4.5. Left atrial compliance
Blunted systolic forward pulmonary vein flow consequent to decreased atrial compliance has been demonstrated in AF.33Decreased atrial compliance, similar to this study, was demonstrated following the incisional maze procedure.28Atrial relaxation may be decreased by an atrial myopathic process secondary to AF. Scarring resulting from the radiofrequency ablation may result in splinting of the atria, further decreasing left atrial filling.

4.6. Limitations
The RF procedure was performed in a heterogeneous cohort; patients had paroxsymal and chronic AF and a significant percentage had underlying cardiac disease. While subgroup analysis demonstrated no significant differences between these groups in relation to atrial size or function (Table 4and Table 5), the numbers in each subgroup are relatively small.
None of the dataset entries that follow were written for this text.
(* ===== verification/Paging.v ===== *)
(** * The kernel's page tables

    [paging_init] of threads/init.c maps all of physical memory at [PHYS_BASE], the text of
    the kernel read-only, in the directory that every process later shares. *)

From S2P Require Import Prelude Vaddr Bytes Bitmap Str Palloc Filesys Vm VmPagedir VmSpace VmLife VmSwap ProcLoad.
Local Open Scope c_scope.

(** ** The code *)

Definition upd_con f σ := Vm σ.(phys) σ.(fsys) σ.(proc) σ.(threads) σ.(current) σ.(frame_table) σ.(frame_sema)
  σ.(sup_entries) σ.(swaps) (f σ.(con)).

(** One page of physical memory; [pt] is the table of the page before. *)
Definition map_page (_start _end_kernel_text pd ram_pages : Z) : Z * Z → M vm (Z * Z + unit) :=
  λ '(page, pt),
    if page <? ram_pages then
      let paddr := u32 (page * PGSIZE) in
      vaddr <- pure (ptov paddr) ;;
      let pde_idx := pd_no vaddr in
      let pte_idx := pt_no vaddr in
      let in_kernel_text := (_start <=? vaddr) && (vaddr <? _end_kernel_text) in
      e <- load_word (pd + 4 * pde_idx) ;;
      pt <- (if e =? 0 then
               pt <- on_phys (palloc_get_page (Z.lor PAL_ASSERT PAL_ZERO)) ;;
               e <- pure (pde_create pt) ;;
               store_word (pd + 4 * pde_idx) e ;;
               ret pt
             else ret pt) ;;
      e <- pure (pte_create_kernel vaddr (negb in_kernel_text)) ;;
      store_word (pt + 4 * pte_idx) e ;;
      ret (inl (page + 1, pt))
    else ret (inr tt).

(** The bounds of the kernel's text come from the linker. *)
Definition paging_init (_start _end_kernel_text : Z) : M vm unit :=
  pd <- on_phys (palloc_get_page (Z.lor PAL_ASSERT PAL_ZERO)) ;;
  change (upd_con (λ c, Consts pd c.(ram_pages) c.(junk))) ;;
  c <- reads con ;;
  iter (S (Z.to_nat c.(ram_pages))) (map_page _start _end_kernel_text pd c.(ram_pages)) (0, NULL) ;;
  p <- pure (vtop pd) ;;
  change (upd_proc (λ _, Cpu p ∅)).

(** ** The mapping *)

(** The entry for the page [q] of physical memory. *)
Definition kernel_entry (_start _end_kernel_text q : Z) : Z :=
  let v := PHYS_BASE + 4096 * q in
  4096 * q + flags false (negb ((_start <=? v) && (v <? _end_kernel_text))).

(** A zeroed page of the kernel pool while there is one. *)
Lemma get_kernel_page σ B : allocator σ B → (0 < free_pages σ.(kernel_pool))%nat →
  ∃ r p, palloc_get_page (Z.lor PAL_ASSERT PAL_ZERO) σ = Ok (r, p) ∧
    let B' := set_live false (<[r := 1]> (B false)) B in
    allocator p B' ∧ (∀ u, same_place (pool_of u σ) (pool_of u p)) ∧ apart (B false) r 1 ∧
    (free_pages σ.(kernel_pool) ≤ S (free_pages p.(kernel_pool)))%nat ∧
    ∃ zs, zlen zs = 4096 ∧ Forall (eq 0) zs ∧ p.(ram) = store σ.(ram) r zs.
Proof.
  intros Ha Hf. destruct (get_serves σ B (Z.lor PAL_ASSERT PAL_ZERO) 1 Ha) as (r & p & B' & Hr & Hs & Ha' & Em & Hsp); [lia|].
  destruct zero_page as [Hz1 Hz2]. unfold filled in Em. revert Em Hz1 Hz2. generalize (replicate (Z.to_nat (4096 * 1)) 0). intros zs Em Hz1 Hz2.
  inversion Hs as [fl n Hcr|fl n r' u Hn Hr0 Hin Hap|]; subst.
  - destruct Hcr as [?|Hcr]; [done|]. by destruct (free_not_crowded _ _ _ (al_pool _ _ Ha false) Hf).
  - exists r, p. split; [exact Hr|]. split_and!; [exact Ha'|exact Hsp|exact Hap| |].
    + by apply (free_taken _ σ.(ram) (B false) _ p.(ram) r); [apply (al_pool _ _ Ha false)|apply (al_pool _ _ Ha' false)|apply (Hsp false)].
    + exists zs. rewrite (proj2 (Z.eqb_neq _ _) Hr0) in Em. done.
Qed.

(** The first [n] pages of memory are mapped, with the page tables [pts]. *)
Record kernel_map (s e : Z) (m : mem) (K : blocks) (pd : Z) (pts : list Z) (n : Z) : Prop := {
  km_dir : K !! pd = Some 1;
  km_tables : Forall (λ pt, K !! pt = Some 1) pts;
  km_distinct : NoDup (pd :: pts);
  km_count : n ≤ 1024 * zlen pts ≤ 262144;
  km_pde : ∀ i, 0 ≤ i < 1024 → word m (pd + 4 * i) =
    match pts !! Z.to_nat (i - 768) with
    | Some pt => if 768 <=? i then pt - PHYS_BASE + flags true true else 0
    | None => 0
    end;
  km_pte : ∀ q pt, 0 ≤ q < n → pts !! Z.to_nat (q `div` 1024) = Some pt → word m (pt + 4 * (q `mod` 1024)) = kernel_entry s e q;
}.

(** The virtual address of a page of physical memory and its indices. *)
Lemma page_address q : 0 ≤ q < 262144 →
  let v := PHYS_BASE + 4096 * q in
  ptov (u32 (q * PGSIZE)) = Ok v ∧ kernel_page v ∧ pd_no v = 768 + q `div` 1024 ∧ pt_no v = q `mod` 1024.
Proof.
  intros Hq v. unfold v, PGSIZE. rewrite u32_small by mlia. rewrite ptov_ok by lia.
  unfold kernel_page, PHYS_BASE, LOADER_PHYS_BASE. rewrite pd_no_eq, pt_no_eq by mlia. split_and!; [f_equal; lia|mlia|lia|dm_lia..].
Qed.

Lemma pte_create_kernel_ok p w : kernel_page p → pte_create_kernel p w = Ok (p - PHYS_BASE + flags false w).
Proof.
  intros Hp. unfold pte_create_kernel, rassert. rewrite pg_ofs_mod, (proj2 (proj2 Hp)). cbn [Z.eqb rbind].
  rewrite <- (entry_value p w false) by done. destruct Hp as (? & ? & ?). rewrite vtop_ok by done. cbn [rbind]. by rewrite Z.lor_0_r.
Qed.

Section step.
Context (s e : Z) (p : pages) (B : live) (Ha : allocator p B) (pd : Z) (pts : list Z) (n : Z).
Context (Hn : 0 ≤ n < 262144) (KM : kernel_map s e p.(ram) (B false) pd pts n).

Lemma table_page i pt : pts !! i = Some pt → B false !! pt = Some 1 ∧ pt ≠ pd.
Proof.
  intros Hi. split; [by apply (proj1 (Forall_lookup _ _) (km_tables _ _ _ _ _ _ _ KM) i)|].
  intros ->. pose proof (km_distinct _ _ _ _ _ _ _ KM) as [Hnin _]%NoDup_cons. by apply Hnin, list_elem_of_lookup_2 with i.
Qed.

(** The entry of the next page. *)
Lemma entry_step pt : pts !! Z.to_nat (n `div` 1024) = Some pt →
  kernel_map s e (store p.(ram) (pt + 4 * (n `mod` 1024)) (le32 (kernel_entry s e n))) (B false) pd pts (n + 1).
Proof.
  intros Hpt. destruct (table_page _ _ Hpt) as [Hb Hne]. pose proof KM as [K1 K2 K3 K4 K5 K6].
  pose proof (lookup_lt_Some _ _ _ Hpt) as Hlt. assert (∀ w, zlen (le32 w) = 4) as Hl by done.
  split; [done|done|done|dm_lia|..].
  - intros i Hi. rewrite word_store_out; [by apply K5|]. rewrite Hl. destruct (blocks_apart p B false pt pd Ha Hb K1 Hne); dm_lia.
  - intros q pt' Hq Hpt'. destruct (decide (q = n)) as [->|Hqn].
    + rewrite Hpt in Hpt'. injection Hpt' as <-. apply word_store_eq. unfold kernel_entry, flags. mc_unfold. repeat case_match; lia.
    + rewrite word_store_out; [apply K6; [lia|done]|]. rewrite Hl. destruct (table_page _ _ Hpt') as [Hb' _].
      destruct (decide (pt' = pt)) as [->|Hd]; [|destruct (blocks_apart p B false pt pt' Ha Hb Hb' ltac:(done)); dm_lia].
      assert (q `div` 1024 = n `div` 1024) by (apply Z2Nat.inj; [dm_lia..|]; eapply (NoDup_lookup pts); [by apply NoDup_cons in K3 as [_ ?]|done|done]).
      dm_lia.
Qed.

(** A table for the next 1024 pages, in a fresh page [r] of zeros. *)
Lemma table_step r zs : apart (B false) r 1 → kernel_page r → zlen zs = 4096 → Forall (eq 0) zs → n = 1024 * zlen pts →
  kernel_map s e (store (store p.(ram) r zs) (pd + 4 * (768 + n `div` 1024)) (le32 (r - PHYS_BASE + flags true true)))
    (<[r := 1]> (B false)) pd (pts ++ [r]) n.
Proof.
  intros Hap Hk Hz1 Hz2 Hfull. pose proof KM as [K1 K2 K3 K4 K5 K6]. assert (∀ w, zlen (le32 w) = 4) as Hl by done.
  assert (∀ b, B false !! b = Some 1 → b ≠ r ∧ (r + 4096 ≤ b ∨ b + 4096 ≤ r)) as Hd.
  { intros b Hb. specialize (Hap b 1 Hb). split; lia. }
  assert (r ∉ pd :: pts) as Hnew.
  { intros [->|[i Hi]%list_elem_of_lookup]%elem_of_cons; [by destruct (Hd pd K1)|]. by destruct (Hd r (proj1 (table_page _ _ Hi))). }
  split.
  - rewrite lookup_insert_ne; [done|]. intros ->. apply Hnew, elem_of_cons. by left.
  - apply Forall_app. split; [|apply Forall_singleton, lookup_insert_eq]. apply Forall_forall. intros b [i Hi]%list_elem_of_lookup.
    destruct (table_page _ _ Hi) as [Hb _]. rewrite lookup_insert_ne; [done|]. by destruct (Hd b Hb).
  - rewrite app_comm_cons. apply NoDup_app. split_and!; [done| |by repeat constructor; apply not_elem_of_nil].
    by intros b Hb ->%list_elem_of_singleton.
  - rewrite length_app. cbn [length]. lia.
  - intros i Hi. destruct (decide (i = 768 + n `div` 1024)) as [->|Hne].
    + rewrite word_store_eq.
      * replace (Z.to_nat (768 + n `div` 1024 - 768)) with (length pts) by dm_lia. rewrite lookup_app_r, Nat.sub_diag by lia. cbn. zcase; [done|dm_lia].
      * destruct Hk as (? & ? & ?). unfold PHYS_BASE, LOADER_PHYS_BASE, flags in *. mc_unfold. lia.
    + rewrite word_store_out by (rewrite Hl; lia). rewrite word_store_out by (rewrite Hz1; destruct (Hd pd K1); lia). rewrite K5 by done.
      destruct (decide (i < 768)) as [Hu|Hu].
      { rewrite (proj2 (Z.leb_gt 768 i)) by lia. by do 2 case_match. }
      destruct (pts !! Z.to_nat (i - 768)) as [b|] eqn:E; [by rewrite lookup_app_l_Some with (x := b)|].
      rewrite lookup_app_r by (by apply lookup_ge_None in E). apply lookup_ge_None in E.
      rewrite lookup_ge_None_2; [done|]. cbn. dm_lia.
  - intros q b Hq Hb. assert (q `div` 1024 < zlen pts) by dm_lia. rewrite lookup_app_l in Hb by dm_lia.
    destruct (table_page _ _ Hb) as [Hb1 Hne]. destruct (blocks_apart p B false b pd Ha Hb1 K1 Hne), (Hd b Hb1) as [_ [?|?]];
      rewrite word_store_out, word_store_out by (rewrite ?Hl, ?Hz1; dm_lia); by apply K6.
Qed.
End step.

(** ** The loop *)

Section loop.
Context (s e : Z) (σ0 : vm) (B0 : live) (pd N : Z) (HN : 0 ≤ N ≤ 262144).

(** The state before the page [n]. *)
Record mapping (σ : vm) (B : live) (pts : list Z) (n pt : Z) : Prop := {
  ma_alloc : allocator σ.(phys) B;
  ma_bytes : bytes_only σ.(phys).(ram);
  ma_map : kernel_map s e σ.(phys).(ram) (B false) pd pts n;
  ma_count : zlen pts = (n + 1023) `div` 1024;
  ma_table : n `mod` 1024 ≠ 0 → pts !! Z.to_nat (n `div` 1024) = Some pt;
  ma_user : B true = B0 true;
  ma_free : (N + 1023) `div` 1024 ≤ Z.of_nat (free_pages σ.(phys).(kernel_pool)) + zlen pts;
  ma_state : ∃ p, σ = upd_phys (λ _, p) σ0;
}.

Lemma table_of σ B pts n pt : 0 ≤ n < N → mapping σ B pts n pt →
  ∃ pt' σ' B' pts', (e <- load_word (pd + 4 * (768 + n `div` 1024)) ;;
      if e =? 0 then
        pt <- on_phys (palloc_get_page (Z.lor PAL_ASSERT PAL_ZERO)) ;;
        e <- pure (pde_create pt) ;;
        store_word (pd + 4 * (768 + n `div` 1024)) e ;;
        ret pt
      else ret pt) σ = Ok (pt', σ') ∧
    kernel_map s e σ'.(phys).(ram) (B' false) pd pts' n ∧ pts' !! Z.to_nat (n `div` 1024) = Some pt' ∧
    zlen pts' = (n + 1 + 1023) `div` 1024 ∧
    allocator σ'.(phys) B' ∧ bytes_only σ'.(phys).(ram) ∧ B' true = B0 true ∧
    (N + 1023) `div` 1024 ≤ Z.of_nat (free_pages σ'.(phys).(kernel_pool)) + zlen pts' ∧ ∃ p, σ' = upd_phys (λ _, p) σ0.
Proof.
  intros Hn [Ha Hb KM Hc Ht Hu Hf [p0 Hs]]. pose proof KM as [K1 K2 K3 K4 K5 K6]. set (i := 768 + n `div` 1024).
  assert (0 ≤ i < 1024) as Hi by (unfold i; dm_lia). destruct (page_block _ _ _ _ Ha K1) as (_ & Hm & _).
  assert (mapped σ.(phys).(ram) (pd + 4 * i) 4) as Hmi by (intros a Hai; apply Hm; lia).
  rewrite (bind_Ok _ _ _ _ _ (load_word_run σ _ Hmi)), K5 by done. replace (i - 768) with (n `div` 1024) by (unfold i; lia).
  destruct (decide (n `mod` 1024 = 0)) as [E0|E0].
  - rewrite lookup_ge_None_2 by dm_lia. cbn [Z.eqb].
    destruct (get_kernel_page σ.(phys) B Ha) as (r & p & Hr & Ha' & Hsp & Hap & Hfr & zs & Hz1 & Hz2 & Em); [dm_lia|].
    set (B' := set_live false (<[r := 1]> (B false)) B) in *.
    assert (B' false !! r = Some 1) as Hr1 by apply lookup_insert_eq. destruct (page_block _ _ _ _ Ha' Hr1) as (Hk & _).
    rewrite (bind_Ok _ _ _ _ _ (on_phys_run _ σ _ _ Hr)), (bind_Ok _ _ _ _ _ (pure_run _ _ _ (pde_create_ok r Hk))).
    set (σ1 := upd_phys (λ _, p) σ). set (w := r - PHYS_BASE + flags true true).
    assert (mapped σ1.(phys).(ram) (pd + 4 * i) 4) as Hm1 by (change (mapped p.(ram) (pd + 4 * i) 4); rewrite Em; by apply mapped_store).
    rewrite (bind_Ok _ _ _ _ _ (store_word_run σ1 _ w Hm1)).
    exists r, (set_mem (store p.(ram) (pd + 4 * i) (le32 w)) σ1), B', (pts ++ [r]).
    assert (zlen (pts ++ [r]) = zlen pts + 1) as Hlen by (rewrite length_app; cbn [length]; lia).
    split_and!; [done| | |rewrite Hlen; dm_lia| | |done|rewrite Hlen; cbn; lia|].
    + change (kernel_map s e (store p.(ram) (pd + 4 * i) (le32 w)) (B' false) pd (pts ++ [r]) n). rewrite Em.
      apply (table_step s e σ.(phys) B Ha pd pts n ltac:(lia) KM r zs); [done..|dm_lia].
    + rewrite lookup_app_r by dm_lia. by replace (Z.to_nat (n `div` 1024) - length pts)%nat with 0%nat by dm_lia.
    + by apply (allocator_store p B').
    + apply bytes_only_store; [|apply le32_bytes]. change (bytes_only p.(ram)). rewrite Em. apply bytes_only_store; [done|].
      eapply Forall_impl; [exact Hz2|]. by intros ? <-.
    + unfold σ1. rewrite Hs. by eexists.
  - rewrite (Ht E0). rewrite (proj2 (Z.leb_le 768 i)) by (unfold i; dm_lia).
    destruct (table_page s e σ.(phys) B pd pts n KM _ _ (Ht E0)) as [Hb1 _]. destruct (page_block _ _ _ _ Ha Hb1) as (Hk & _).
    rewrite pde_nonzero by done. exists pt, σ, B, pts. split_and!; [done|done|by apply Ht|dm_lia|done|done|done|done|rewrite Hs; by eexists].
Qed.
This was a cross sectional study in that patients were recruited at varying times for their postoperative follow-up. However, previous reports have demonstrated that the most significant change in atrial size occurred within the first 6 months.4,24As the aim of this study was to evaluate atrial function at late follow up (>6 months), we believe that the results presented possibly reflect a significant degree of the improvement in atrial function after a curative intervention for AF. Longer term follow up would be required to evaluate further changes in atrial function with restoration of SR.

In this study an exploratory data analysis approach has been used to investigate the behaviour of many outcome variables. Since no adjustment was made for multiple comparisons, it is possible that some spurious positive results may have been identified.

Age matched normals were used for comparison. Thus the effect of underlying cardiac disease as well as effects of cardiac surgery could be additive effects on atrial function. While the aim of the study was to evaluate restoration of atrial function in the RF group, we are unable to determine the extent to which correction of the underlying cardiac disease would have contributed to reduction in atrial size.

We did not evaluate right atrial function. Previous studies have demonstrated that right atrial function is not significantly altered after the maze procedure.20,21,28Right atrial function may be restored even when left atrial function is absent,21,28but the converse has never been observed. Further, left atrial contraction is more important since it relates to maintenance of cardiac output and prevention of systemic thromboembolism.

Four of the 29 patients in SR were on antiarrhythmic agents (sotalol, amiodarone, flecainide). These mediations may affect the atrial function in these four patients, but as 86% in SR were not on antiarrhythmic therapy, its effect may not significantly alter the results of the group.

5. Conclusions

The RF procedure is an effective procedure for restoring SR in patients with predominantly chronic AF at late follow up. Atrial emptying fraction is improved and is higher than that reported with the traditional surgical maze procedure. This improvement may be due to the more physiological function obtained with the radial patterns of lesions. Restoration of sinus rhythm causes ‘reverse’ atrial remodelling with a resultant decrease in atrial size while persistent AF causes further atrial enlargement.

Acknowledgments

We acknowledge the assistance of Dr Richard Chard, Dr Ian Nicholson, Dr Graham Nunn, Dr Hugh Patterson (Department of CardioThoracic Surgery) and Dr Duncan Guy (Department of Cardiology). Dr Karen Byth, PhD, DIC, C. Stat. RSS, provided assistance with statistical analysis. Craig Campbell provided assistance with the figures. Dr Liza Thomas is a post graduate medical scholar supported by the Gustav Nossal Scholarship awarded by the National Health & Medical Research Council (NH&MRC) of Australia.